The pork from the hocks was pulled and set aside, flavored with salt and pepper -it’s delicious and I’ll be eating this separately with rice. I added some to the final ramen dish. One of the recipes calls for purchasing char siu from a Chinese restaurant. Char siu is commonly seen as the reddish pork barbecue hanging from hooks in Chinese restaurants in NYC, but you just can’t get it around here.

I called my friend who recommended using some off the shelf sauce and making it at home. I purchased a pork rib roast (with tenderloin on) for the purpose of cutting off the tenderloin for use with the ramen and eating the ribs for dinner. The char siu sauce (Hawaiian brand) was easily found at our local Asian grocery, and cooking was very easy in our convection oven. Our secondary convection oven is essentially an upright rotisserie, and roasts come out perfectly. The tenderloin provided a nice cut, but was not the same as the flavored Japanese-style roast pork.
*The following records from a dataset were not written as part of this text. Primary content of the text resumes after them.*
(** * ChainHopper agent interface: a model of [scripts/agent.py]

    The script is a command-line front end: it parses its arguments, loads a
    YAML configuration and a markdown prompt template, composes a prompt and
    hands it to the external [claude] executable, either once and
    synchronously or once per issue in batch mode.

    The model is a shallow embedding.  Python strings are Rocq strings whose
    characters stand for code points below 256; integers are [Z]; everything
    the script does to the outside world (printing, starting a process,
    waiting for it) is recorded as an event of a trace, and what the outside
    world answers (files on disk, what git prints, how a child ends) is read
    from a [World].

    What is taken for granted: a child that has been started ends, so that
    waiting for it returns; the command line reaches [parse_args] with its
    option names already recognised.  Which spellings of an option name a
    given version of [argparse] accepts is not modelled: abbreviations, and
    the long form [--pr], which interpreters before 3.12 refuse as
    ambiguous with the two global flags where [-p] is accepted. *)

From Stdlib Require Import String Ascii List ZArith Lia Bool Arith.
From Stdlib Require Import DecimalString.
From Stdlib Require DecimalPos.
Import ListNotations.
The soup, now flavored as a miso soup, provided a mellow base for the ramen noodles which came out nice and springy, but definitely bland without the extra egg -it’s a lesson I’ll take to the next batch. The soup was garnished with char siu tenderloin slices, blanched spinach and flavored eggs. The marinaded eggs are soft boiled eggs left to sit in a marinade of Memmi sauce (a light sweet soy sauce that is used for creating a soup base), dash of sake, and chili peppers (my touch). These eggs were kept in a plastic bag overnight and cut in half with a string -creates a more elegant cut than a knife.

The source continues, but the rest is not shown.